Court Opinion

ID: 4493288
Source: CourtListenerOpinion
Date Created: 2020-01-17 22:03:52.391796+00
Date Added: 2024-06-11T08:48:32.797470
License: Public Domain

Trammell,
dissenting: In my opinion, when the corporation gives up its assets for cash and a portion of its own stock for cancellation, there should be an allocation between the value of the assets to the extent cash was paid therefor and the value thereof represented by the exchange of stock, and that portion for which stock was received for cancellation only should be held to be a limitation to that extent. This would reduce the basis for the assets sold for cash. It is difficult to see how the corporation has acquired any gain by the acquisition for cancellation and the cancellation of stock. In so far as any value of the assets may be attributable to the stock received is concerned, that is, that portion of the value of the assets which was in excess of the cash received, might fairly be considered to be a turning back by the corporation to the stockholders of a proportionate part of assets. The assets actually left the corporation and did not come into it. The certificates of stock merely represented the pro rata share of the stockholder in the earnings of the corporation after the *1200payment of debts. When stock is surrendered for cancellation and for nothing else, the other stockholders may possibly receive a larger pro rata share in the earnings, but the corporation has no additional assets to take the place of what left the corporation in exchange for the stock to be canceled.
This seems to me, in so far as the stock is concerned after an allocation has been made, merely to be capital readjustment brought about by the cancellation of stock and the receipt thereof for that purpose.
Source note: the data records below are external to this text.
(** Where the events of a run come from, which files it opens and what it
    leaves on disk. *)
Lemma run_effects (w : World) :
  exists w' r evs,
    augment_and_save_images resample data_augmentation dataset dataset_dir
      output_dir augmentation_factor w = (w', r)
    /\ advances w w' evs
    /\ (forall e, In e evs ->
          e = EvMkdir output_dir
          \/ exists subdir entry,
               In (subdir, entry) flat' /\ is_image_name (fst entry) = true
               /\ (e = EvOpen (join subdir [fst entry])
                   \/ e = EvMkdir (join output_dir [basename subdir])
                   \/ exists n im,
                        e = EvSave (join (join output_dir [basename subdir]) [n]) im
                        /\ (n = fst entry \/ exists i, n = aug_name i (fst entry))))
    /\ (exists rest, source_images flat' = opened_paths evs ++ rest
                     /\ (r = Ok tt -> rest = []))
    /\ (r = Ok tt ->
        forall subdir entry,
          In (subdir, entry) flat' -> is_image_name (fst entry) = true ->
          In (EvOpen (join subdir [fst entry])) evs
          /\ exists im,
               In (EvSave (join (join output_dir [basename subdir]) [fst entry]) im)
                  evs).
Proof.
  destruct (run_summary resample data_augmentation dataset dataset_dir
              output_dir augmentation_factor w)
    as (w' & r & mk & done & evss & last & E & A & Hmk & F & Hend).
  exists w', r, (mk ++ concat evss ++ last).
  split; [exact E|]. split; [exact A|].
  assert (Hdone : forall x, In x done -> In x flat').
  { destruct Hend as [(_ & -> & _) | (x & post & e & -> & _ & _)]; [auto|].
    intros y Hy. apply in_or_app. now left. }
  split; [|split].
  - intros e Hin. apply in_app_or in Hin as [Hin | Hin].
    { destruct Hmk as [-> | ->]; [destruct Hin|].
      destruct Hin as [<- | []]. now left. }
    right. apply in_app_or in Hin as [Hin | Hin].
    + destruct (Forall2_concat_In _ _ _ _ F Hin) as ([subdir entry] & evs & Hx & [d FE] & He).
      exists subdir, entry. split; [now apply Hdone|].
      exact (file_event_kinds _ _ _ _ _ _ _ _ _ _ FE He).
    + destruct Hend as [(_ & _ & ->) | ([subdir entry] & post & e' & Hf & _ & [d FE])];
        [destruct Hin|].
      exists subdir, entry. split.
      * rewrite Hf. apply in_or_app. right. now left.
      * exact (file_event_kinds _ _ _ _ _ _ _ _ _ _ FE Hin).
  - rewrite !opened_paths_app, (opened_concat _ _ F).
    replace (opened_paths mk) with (@nil string)
      by (destruct Hmk as [-> | ->]; reflexivity).
    cbn [app].
    destruct Hend as [(_ & -> & ->) | ([subdir entry] & post & e' & Hf & -> & [d FE])].
    + exists []. now rewrite !app_nil_r.
    + exists (source_images post). split; [|discriminate].
      rewrite Hf. change ((subdir, entry) :: post) with ([(subdir, entry)] ++ post).
      rewrite !source_images_app, <- app_assoc. f_equal. f_equal.
      symmetry. exact (file_events_opened _ _ _ _ _ _ _ _ _ FE).
  - intros Hr subdir entry Hin Him.
    destruct Hend as [(_ & -> & ->) | (x & post & e' & _ & -> & _)]; [|discriminate].
    destruct (Forall2_In_l _ _ _ _ F Hin) as (evs & [d FE] & Hsub).
    destruct (file_events_ok _ _ _ _ _ _ _ _ FE Him) as (Ho & im & Hs).
    split.
    + apply in_or_app. right. apply in_or_app. left. now apply Hsub.
    + exists im. apply in_or_app. right. apply in_or_app. left. now apply Hsub.
Qed.

End RunEffects.

(** ** Claims about the whole run *)

Section RunClaims.
Import pystr pystr_facts os_path os_path_facts.
Variable resample : PIL.Image -> nat -> nat -> list Z.
Variable data_augmentation : nat -> np.ndarray -> np.ndarray.

(** C8: when a file raises, the run ends there with that exception: the
    files after it in walk order change nothing, the calls made after the
    files before it are those of the failing file alone, and what was saved
    before is still there. *)
Theorem exception_aborts_run (dataset : Tree) (dataset_dir output_dir : string)
    (augmentation_factor : nat) (pre post : list (string * (string * File)))
    (x : string * (string * File)) (w w1 w2 : World) (e : exn) :
  let step := fun sf : string * (string * File) =>
    process_file resample data_augmentation output_dir augmentation_factor
      (fst sf) (snd sf) in
  flat_files (walk dataset_dir dataset) = pre ++ x :: post ->
  chain step pre (fst (create_dir output_dir w)) w1 ->
  step x w1 = (w2, Raise e) ->
  augment_and_save_images resample data_augmentation dataset dataset_dir
    output_dir augmentation_factor w = (w2, Raise e)
  /\ (create_dir output_dir ;;; for_each (pre ++ [x]) step) w = (w2, Raise e)
  /\ (exists evs,
        advances w1 w2 evs
        /\ exists d, file_events resample data_augmentation output_dir
                       augmentation_factor (fst x) (snd x) d evs (Raise e))
  /\ (forall p, is_Some (saved w1 !! p) -> is_Some (saved w2 !! p)).
Proof.
  intros step Hflat C B.
  assert (B' : process_file resample data_augmentation output_dir
                 augmentation_factor (fst x) (snd x) w1 = (w2, Raise e))
    by exact B.
  destruct (create_dir_advances output_dir w) as (w0 & mk & E0 & _ & _ & _).
  rewrite E0 in C. cbn [fst] in C.
  pose proof (chain_for_each _ _ _ _ C) as Hpre.
  assert (Hrun : forall post', (create_dir output_dir ;;;
                                for_each (pre ++ x :: post') step) w
                               = (w2, Raise e)).
  { intros post'. unfold bind at 1. rewrite E0, for_each_app.
    unfold bind at 1. rewrite Hpre. cbn [for_each]. unfold bind. now rewrite B. }
  split; [|split; [|split]].
  - rewrite run_unfold, Hflat. apply Hrun.
  - apply (Hrun []).
  - destruct (step_advances resample data_augmentation output_dir
                augmentation_factor x w1) as (w2' & evs & r & E & A & D).
    rewrite B' in E. injection E as <- <-.
    exists evs. now split.
  - intros p H.
    destruct (step_advances resample data_augmentation output_dir
                augmentation_factor x w1) as (w2' & evs & r & E & A & _).
    rewrite B' in E. injection E as <- <-.
    destruct A as (_ & -> & _). now apply replay_keeps.
Qed.

Lemma at_path_ok (t : Tree) (names : list string) (t' : Tree) :
  at_path t names t' -> tree_ok t = true ->
  List.Forall (fun n => name_ok n = true) names /\ tree_ok t' = true.
Proof.
  induction 1 as [t | fs ds n sub names t' Hin Hat IH]; intros Hok.
  - split; [constructor | exact Hok].
  - cbn [tree_ok] in Hok. apply andb_true_iff in Hok as [_ Hd].
    rewrite forallb_forall in Hd. specialize (Hd _ Hin). cbn [fst snd] in Hd.
    apply andb_true_iff in Hd as [Hn Hs].
    destruct (IH Hs) as [F Hok']. split; [now constructor | exact Hok'].
Qed.

(** The label of the directory reached through [names]: the last name, or
    the basename of the top directory when there is none. *)
Lemma basename_at (top : string) (names : list string) :
  List.Forall (fun n => name_ok n = true) names ->
  basename (join top names) = List.last names (basename top).
Proof.
  intros F. destruct names as [|n0 names] using rev_ind; [reflexivity|].
  apply List.Forall_app in F as [_ F]. inversion F as [|? ? Hn _]; subst.
  rewrite List.last_last. now apply basename_nested.
Qed.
In my opinion this is not a case where a corporation was dealing in its own stock as an outsider would deal, but a mere corporate readjustment of capital.
It would seem clear that if three individuals contributed to a corporation three buildings and for those buildings so contributed received certificates of stock representing their pro rata contribution to the capital of the corporation, and thereafter one of the individual stockholders desired to receive his building back and the corporation gave it back and the individual surrendered his stock, the corporation would have nothing on which to base a capital gain — it would be simply a capital adjustment. This case differs from the example stated, it seems to me, only in the fact that a certain amount of cash was paid in for the corporate property transferred to its stockholders, but I see no reason why a proper allocation could not be made and treat one part of the transaction as being a mere capital adjustment and the other part as a sale of assets. I do not agree, however, that the stock transaction should be disregarded entirely.